Once the line containing "parked w passed" is located, give it again exactly, together with each line that follows it to the end of the entries, and add nothing else.

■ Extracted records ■
==================================================
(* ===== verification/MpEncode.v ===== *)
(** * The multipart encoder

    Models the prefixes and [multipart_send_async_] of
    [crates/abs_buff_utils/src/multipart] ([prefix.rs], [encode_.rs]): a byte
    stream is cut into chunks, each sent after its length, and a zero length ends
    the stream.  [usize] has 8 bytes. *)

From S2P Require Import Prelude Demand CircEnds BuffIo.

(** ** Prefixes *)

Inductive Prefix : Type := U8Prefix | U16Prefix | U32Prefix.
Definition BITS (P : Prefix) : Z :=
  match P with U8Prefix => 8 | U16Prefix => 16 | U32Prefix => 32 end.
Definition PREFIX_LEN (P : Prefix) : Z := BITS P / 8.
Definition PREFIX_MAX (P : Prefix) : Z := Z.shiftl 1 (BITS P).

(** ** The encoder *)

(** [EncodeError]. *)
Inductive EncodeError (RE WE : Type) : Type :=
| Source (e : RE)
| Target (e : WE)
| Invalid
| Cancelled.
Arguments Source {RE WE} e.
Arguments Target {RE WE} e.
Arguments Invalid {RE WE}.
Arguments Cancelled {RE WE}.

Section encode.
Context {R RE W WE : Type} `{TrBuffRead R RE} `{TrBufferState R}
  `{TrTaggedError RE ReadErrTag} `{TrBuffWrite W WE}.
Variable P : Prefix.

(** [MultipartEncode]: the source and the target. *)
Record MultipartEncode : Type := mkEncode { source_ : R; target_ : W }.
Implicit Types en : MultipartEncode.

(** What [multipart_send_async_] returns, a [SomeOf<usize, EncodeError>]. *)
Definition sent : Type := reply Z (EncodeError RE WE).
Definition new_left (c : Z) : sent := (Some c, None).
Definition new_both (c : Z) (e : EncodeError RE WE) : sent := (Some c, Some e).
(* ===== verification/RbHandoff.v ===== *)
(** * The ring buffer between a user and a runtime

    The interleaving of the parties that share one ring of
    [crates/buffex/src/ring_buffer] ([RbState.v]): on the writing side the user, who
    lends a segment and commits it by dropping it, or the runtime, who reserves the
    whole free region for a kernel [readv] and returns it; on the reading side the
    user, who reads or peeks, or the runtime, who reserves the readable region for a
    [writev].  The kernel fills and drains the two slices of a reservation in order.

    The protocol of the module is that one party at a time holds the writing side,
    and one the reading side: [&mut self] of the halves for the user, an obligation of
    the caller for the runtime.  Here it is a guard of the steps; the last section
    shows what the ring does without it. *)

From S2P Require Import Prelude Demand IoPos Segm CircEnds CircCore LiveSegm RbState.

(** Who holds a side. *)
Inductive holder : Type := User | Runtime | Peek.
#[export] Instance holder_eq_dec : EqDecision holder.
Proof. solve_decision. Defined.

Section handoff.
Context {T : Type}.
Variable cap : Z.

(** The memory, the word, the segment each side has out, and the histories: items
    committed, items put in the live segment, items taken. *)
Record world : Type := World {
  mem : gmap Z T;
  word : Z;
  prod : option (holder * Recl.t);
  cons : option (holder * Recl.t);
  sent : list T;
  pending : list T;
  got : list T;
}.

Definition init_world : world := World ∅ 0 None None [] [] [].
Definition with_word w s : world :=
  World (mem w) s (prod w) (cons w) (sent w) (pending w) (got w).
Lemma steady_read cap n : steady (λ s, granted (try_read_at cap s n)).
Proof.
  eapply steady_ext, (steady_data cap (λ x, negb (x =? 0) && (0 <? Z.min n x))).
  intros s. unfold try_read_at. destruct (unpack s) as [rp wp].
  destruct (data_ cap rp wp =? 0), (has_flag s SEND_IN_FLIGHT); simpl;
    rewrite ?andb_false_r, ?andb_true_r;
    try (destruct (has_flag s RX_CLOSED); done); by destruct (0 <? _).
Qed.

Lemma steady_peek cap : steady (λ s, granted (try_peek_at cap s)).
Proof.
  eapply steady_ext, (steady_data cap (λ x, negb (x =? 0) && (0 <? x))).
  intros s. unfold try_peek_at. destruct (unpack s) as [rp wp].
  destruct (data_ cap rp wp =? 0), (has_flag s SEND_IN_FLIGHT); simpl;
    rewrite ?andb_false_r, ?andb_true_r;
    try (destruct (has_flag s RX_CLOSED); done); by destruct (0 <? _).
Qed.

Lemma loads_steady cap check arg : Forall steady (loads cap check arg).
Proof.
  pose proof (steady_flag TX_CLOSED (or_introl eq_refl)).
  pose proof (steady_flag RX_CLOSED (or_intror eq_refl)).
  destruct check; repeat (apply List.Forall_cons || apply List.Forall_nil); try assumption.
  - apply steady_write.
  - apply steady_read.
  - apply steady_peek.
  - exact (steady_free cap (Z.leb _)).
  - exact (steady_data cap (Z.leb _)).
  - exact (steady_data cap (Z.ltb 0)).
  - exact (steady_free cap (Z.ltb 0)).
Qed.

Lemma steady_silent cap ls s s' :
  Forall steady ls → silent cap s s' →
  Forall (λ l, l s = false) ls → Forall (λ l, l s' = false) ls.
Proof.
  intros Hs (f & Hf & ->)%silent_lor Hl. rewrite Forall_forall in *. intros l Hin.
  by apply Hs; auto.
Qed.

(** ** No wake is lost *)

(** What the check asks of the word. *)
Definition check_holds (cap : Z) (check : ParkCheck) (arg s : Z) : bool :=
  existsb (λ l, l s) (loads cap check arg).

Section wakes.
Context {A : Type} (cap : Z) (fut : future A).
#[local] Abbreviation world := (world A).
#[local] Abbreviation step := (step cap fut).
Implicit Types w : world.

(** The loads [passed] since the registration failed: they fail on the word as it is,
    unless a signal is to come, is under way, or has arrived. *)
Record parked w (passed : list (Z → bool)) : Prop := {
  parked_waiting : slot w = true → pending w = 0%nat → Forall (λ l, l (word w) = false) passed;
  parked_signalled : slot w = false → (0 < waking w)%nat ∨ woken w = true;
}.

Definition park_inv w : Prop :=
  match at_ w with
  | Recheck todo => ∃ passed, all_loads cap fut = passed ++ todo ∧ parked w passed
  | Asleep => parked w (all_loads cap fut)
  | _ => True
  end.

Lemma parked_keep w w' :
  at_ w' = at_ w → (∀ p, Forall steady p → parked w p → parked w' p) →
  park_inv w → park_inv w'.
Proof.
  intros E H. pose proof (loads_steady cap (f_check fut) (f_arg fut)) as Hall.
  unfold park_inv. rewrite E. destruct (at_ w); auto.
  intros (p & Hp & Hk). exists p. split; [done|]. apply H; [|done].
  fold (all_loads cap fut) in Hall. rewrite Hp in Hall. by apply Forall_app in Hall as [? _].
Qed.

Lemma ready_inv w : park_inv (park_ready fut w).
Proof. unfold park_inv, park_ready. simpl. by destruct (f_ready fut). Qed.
==================================================
■ Output of the exercise ■
  | Recheck todo => ∃ passed, all_loads cap fut = passed ++ todo ∧ parked w passed
  | Asleep => parked w (all_loads cap fut)
  | _ => True
  end.

Lemma parked_keep w w' :
  at_ w' = at_ w → (∀ p, Forall steady p → parked w p → parked w' p) →
  park_inv w → park_inv w'.
Proof.
  intros E H. pose proof (loads_steady cap (f_check fut) (f_arg fut)) as Hall.
  unfold park_inv. rewrite E. destruct (at_ w); auto.
  intros (p & Hp & Hk). exists p. split; [done|]. apply H; [|done].
  fold (all_loads cap fut) in Hall. rewrite Hp in Hall. by apply Forall_app in Hall as [? _].
Qed.

Lemma ready_inv w : park_inv (park_ready fut w).
Proof. unfold park_inv, park_ready. simpl. by destruct (f_ready fut). Qed.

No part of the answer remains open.